_BRIEF_
Return the run of lines below that opens with the line containing "Proof. unfold parse_account_id." and closes with the line containing "destruct (parse_public_key vk)", keeping each one exact.

Segment Start: RECORD EXCERPTS

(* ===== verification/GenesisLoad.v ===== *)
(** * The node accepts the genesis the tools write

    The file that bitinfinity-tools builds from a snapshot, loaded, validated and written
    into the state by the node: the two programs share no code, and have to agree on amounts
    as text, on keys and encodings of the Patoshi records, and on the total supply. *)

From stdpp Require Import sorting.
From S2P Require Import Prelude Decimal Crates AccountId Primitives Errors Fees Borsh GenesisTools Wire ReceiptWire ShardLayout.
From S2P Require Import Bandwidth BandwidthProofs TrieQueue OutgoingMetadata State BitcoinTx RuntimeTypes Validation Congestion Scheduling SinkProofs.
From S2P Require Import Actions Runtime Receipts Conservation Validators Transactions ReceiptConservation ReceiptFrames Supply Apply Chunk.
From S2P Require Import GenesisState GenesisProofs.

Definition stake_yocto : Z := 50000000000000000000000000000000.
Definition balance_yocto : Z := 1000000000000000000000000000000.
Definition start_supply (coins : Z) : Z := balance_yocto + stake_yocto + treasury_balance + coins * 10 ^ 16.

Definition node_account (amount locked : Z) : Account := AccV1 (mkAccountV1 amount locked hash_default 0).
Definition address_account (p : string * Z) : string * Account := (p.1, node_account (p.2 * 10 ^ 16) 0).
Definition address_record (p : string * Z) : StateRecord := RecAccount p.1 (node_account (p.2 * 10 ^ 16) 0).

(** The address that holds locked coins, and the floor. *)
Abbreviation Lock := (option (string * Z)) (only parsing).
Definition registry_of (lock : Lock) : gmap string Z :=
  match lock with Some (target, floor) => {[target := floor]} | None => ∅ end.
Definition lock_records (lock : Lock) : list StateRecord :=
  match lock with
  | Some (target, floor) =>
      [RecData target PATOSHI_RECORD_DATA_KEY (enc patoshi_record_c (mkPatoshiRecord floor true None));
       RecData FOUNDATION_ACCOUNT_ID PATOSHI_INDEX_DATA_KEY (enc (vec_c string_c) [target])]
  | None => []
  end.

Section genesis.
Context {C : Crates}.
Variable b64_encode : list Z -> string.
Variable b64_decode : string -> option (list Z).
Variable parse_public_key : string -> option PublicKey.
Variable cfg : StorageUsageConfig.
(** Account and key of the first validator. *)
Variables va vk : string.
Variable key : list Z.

Segment End: RECORD EXCERPTS
Segment Start: RECORD EXCERPTS

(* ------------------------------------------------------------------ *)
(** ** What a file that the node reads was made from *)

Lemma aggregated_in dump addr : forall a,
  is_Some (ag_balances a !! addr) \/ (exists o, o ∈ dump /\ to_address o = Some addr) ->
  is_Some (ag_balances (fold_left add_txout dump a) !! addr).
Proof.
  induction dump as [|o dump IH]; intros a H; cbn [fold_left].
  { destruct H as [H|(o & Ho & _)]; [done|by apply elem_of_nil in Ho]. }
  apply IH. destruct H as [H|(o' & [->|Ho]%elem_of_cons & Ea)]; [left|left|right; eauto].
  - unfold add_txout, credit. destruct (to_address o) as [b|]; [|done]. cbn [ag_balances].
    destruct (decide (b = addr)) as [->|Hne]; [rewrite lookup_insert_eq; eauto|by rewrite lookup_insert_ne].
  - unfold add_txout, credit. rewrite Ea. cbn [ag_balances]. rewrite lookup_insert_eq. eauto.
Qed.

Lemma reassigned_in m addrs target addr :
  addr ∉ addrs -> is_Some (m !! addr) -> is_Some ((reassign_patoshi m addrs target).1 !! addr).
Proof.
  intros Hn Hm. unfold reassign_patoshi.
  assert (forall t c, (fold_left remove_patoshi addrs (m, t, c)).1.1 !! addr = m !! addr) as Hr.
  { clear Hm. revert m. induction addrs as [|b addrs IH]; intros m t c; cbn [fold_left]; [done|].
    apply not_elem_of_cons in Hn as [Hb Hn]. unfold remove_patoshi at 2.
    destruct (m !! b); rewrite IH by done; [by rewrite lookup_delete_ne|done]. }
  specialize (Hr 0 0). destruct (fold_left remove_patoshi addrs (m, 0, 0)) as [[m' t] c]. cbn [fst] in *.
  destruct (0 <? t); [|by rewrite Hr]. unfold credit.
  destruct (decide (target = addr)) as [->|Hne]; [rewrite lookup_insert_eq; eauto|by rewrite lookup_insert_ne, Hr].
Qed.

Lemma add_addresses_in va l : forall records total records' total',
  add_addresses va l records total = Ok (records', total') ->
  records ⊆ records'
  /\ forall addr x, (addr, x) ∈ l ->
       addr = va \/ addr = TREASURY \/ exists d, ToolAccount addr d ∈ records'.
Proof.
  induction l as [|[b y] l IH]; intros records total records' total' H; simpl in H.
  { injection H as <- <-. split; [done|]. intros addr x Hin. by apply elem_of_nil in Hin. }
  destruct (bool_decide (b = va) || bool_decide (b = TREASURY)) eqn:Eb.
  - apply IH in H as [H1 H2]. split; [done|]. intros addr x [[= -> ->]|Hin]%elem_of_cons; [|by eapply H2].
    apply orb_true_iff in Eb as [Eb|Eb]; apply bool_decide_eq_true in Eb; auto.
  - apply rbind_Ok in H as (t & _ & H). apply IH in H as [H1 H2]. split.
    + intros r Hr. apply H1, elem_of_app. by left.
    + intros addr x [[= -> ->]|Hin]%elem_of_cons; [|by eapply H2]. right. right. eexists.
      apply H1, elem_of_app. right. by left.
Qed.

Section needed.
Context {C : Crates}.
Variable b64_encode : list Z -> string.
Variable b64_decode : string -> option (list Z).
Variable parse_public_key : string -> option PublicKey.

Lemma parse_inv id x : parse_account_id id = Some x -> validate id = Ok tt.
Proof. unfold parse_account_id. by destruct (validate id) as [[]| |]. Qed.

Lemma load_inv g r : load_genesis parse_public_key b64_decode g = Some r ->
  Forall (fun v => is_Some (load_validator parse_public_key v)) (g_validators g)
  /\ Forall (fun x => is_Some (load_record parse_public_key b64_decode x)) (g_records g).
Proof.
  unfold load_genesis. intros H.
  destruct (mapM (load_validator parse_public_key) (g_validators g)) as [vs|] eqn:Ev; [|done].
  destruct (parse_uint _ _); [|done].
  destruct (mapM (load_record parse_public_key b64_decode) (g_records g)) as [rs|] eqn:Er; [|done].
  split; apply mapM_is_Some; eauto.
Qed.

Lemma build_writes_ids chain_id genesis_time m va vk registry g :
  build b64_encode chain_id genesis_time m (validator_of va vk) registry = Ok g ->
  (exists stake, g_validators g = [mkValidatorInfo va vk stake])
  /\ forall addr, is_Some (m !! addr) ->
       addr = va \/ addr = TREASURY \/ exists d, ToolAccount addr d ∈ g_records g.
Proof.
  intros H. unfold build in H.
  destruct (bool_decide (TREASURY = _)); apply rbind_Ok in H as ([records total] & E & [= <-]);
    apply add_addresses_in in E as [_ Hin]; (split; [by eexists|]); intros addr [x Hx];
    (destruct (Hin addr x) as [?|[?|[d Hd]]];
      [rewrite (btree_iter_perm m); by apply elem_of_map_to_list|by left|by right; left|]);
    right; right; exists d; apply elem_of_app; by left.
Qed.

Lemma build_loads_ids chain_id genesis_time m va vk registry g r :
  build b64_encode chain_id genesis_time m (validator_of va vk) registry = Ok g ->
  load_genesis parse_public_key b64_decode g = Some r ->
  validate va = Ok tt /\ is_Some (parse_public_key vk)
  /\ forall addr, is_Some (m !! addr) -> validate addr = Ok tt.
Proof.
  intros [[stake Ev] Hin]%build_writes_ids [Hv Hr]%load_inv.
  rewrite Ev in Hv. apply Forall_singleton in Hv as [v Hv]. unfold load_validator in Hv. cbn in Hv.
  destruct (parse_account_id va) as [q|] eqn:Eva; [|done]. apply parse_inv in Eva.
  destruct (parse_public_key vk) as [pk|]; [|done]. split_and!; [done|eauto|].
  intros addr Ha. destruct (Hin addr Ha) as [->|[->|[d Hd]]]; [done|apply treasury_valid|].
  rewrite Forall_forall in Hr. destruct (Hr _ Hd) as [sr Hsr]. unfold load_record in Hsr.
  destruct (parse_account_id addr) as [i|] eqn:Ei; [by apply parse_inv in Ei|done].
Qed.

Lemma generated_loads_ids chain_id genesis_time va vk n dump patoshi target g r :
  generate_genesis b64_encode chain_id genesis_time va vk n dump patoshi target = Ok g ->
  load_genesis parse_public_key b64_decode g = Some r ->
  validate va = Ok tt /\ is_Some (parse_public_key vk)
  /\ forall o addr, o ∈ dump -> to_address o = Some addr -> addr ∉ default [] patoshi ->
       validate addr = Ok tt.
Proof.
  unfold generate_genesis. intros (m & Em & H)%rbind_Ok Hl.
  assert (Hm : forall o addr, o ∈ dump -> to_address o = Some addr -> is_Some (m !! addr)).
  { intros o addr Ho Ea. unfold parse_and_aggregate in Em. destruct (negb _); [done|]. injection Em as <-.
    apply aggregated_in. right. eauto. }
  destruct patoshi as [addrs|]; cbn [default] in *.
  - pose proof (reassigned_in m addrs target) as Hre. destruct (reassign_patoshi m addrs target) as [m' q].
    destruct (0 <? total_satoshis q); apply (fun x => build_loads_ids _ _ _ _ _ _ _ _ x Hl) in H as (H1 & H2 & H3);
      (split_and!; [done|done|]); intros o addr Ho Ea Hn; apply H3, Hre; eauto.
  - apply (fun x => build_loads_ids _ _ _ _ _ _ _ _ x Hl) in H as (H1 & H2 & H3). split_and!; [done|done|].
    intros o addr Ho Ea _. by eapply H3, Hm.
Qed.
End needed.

Segment End: RECORD EXCERPTS

_SOLUTION_
Proof. unfold parse_account_id. by destruct (validate id) as [[]| |]. Qed.

Lemma load_inv g r : load_genesis parse_public_key b64_decode g = Some r ->
  Forall (fun v => is_Some (load_validator parse_public_key v)) (g_validators g)
  /\ Forall (fun x => is_Some (load_record parse_public_key b64_decode x)) (g_records g).
Proof.
  unfold load_genesis. intros H.
  destruct (mapM (load_validator parse_public_key) (g_validators g)) as [vs|] eqn:Ev; [|done].
  destruct (parse_uint _ _); [|done].
  destruct (mapM (load_record parse_public_key b64_decode) (g_records g)) as [rs|] eqn:Er; [|done].
  split; apply mapM_is_Some; eauto.
Qed.

Lemma build_writes_ids chain_id genesis_time m va vk registry g :
  build b64_encode chain_id genesis_time m (validator_of va vk) registry = Ok g ->
  (exists stake, g_validators g = [mkValidatorInfo va vk stake])
  /\ forall addr, is_Some (m !! addr) ->
       addr = va \/ addr = TREASURY \/ exists d, ToolAccount addr d ∈ g_records g.
Proof.
  intros H. unfold build in H.
  destruct (bool_decide (TREASURY = _)); apply rbind_Ok in H as ([records total] & E & [= <-]);
    apply add_addresses_in in E as [_ Hin]; (split; [by eexists|]); intros addr [x Hx];
    (destruct (Hin addr x) as [?|[?|[d Hd]]];
      [rewrite (btree_iter_perm m); by apply elem_of_map_to_list|by left|by right; left|]);
    right; right; exists d; apply elem_of_app; by left.
Qed.

Lemma build_loads_ids chain_id genesis_time m va vk registry g r :
  build b64_encode chain_id genesis_time m (validator_of va vk) registry = Ok g ->
  load_genesis parse_public_key b64_decode g = Some r ->
  validate va = Ok tt /\ is_Some (parse_public_key vk)
  /\ forall addr, is_Some (m !! addr) -> validate addr = Ok tt.
Proof.
  intros [[stake Ev] Hin]%build_writes_ids [Hv Hr]%load_inv.
  rewrite Ev in Hv. apply Forall_singleton in Hv as [v Hv]. unfold load_validator in Hv. cbn in Hv.
  destruct (parse_account_id va) as [q|] eqn:Eva; [|done]. apply parse_inv in Eva.
  destruct (parse_public_key vk) as [pk|]; [|done]. split_and!; [done|eauto|].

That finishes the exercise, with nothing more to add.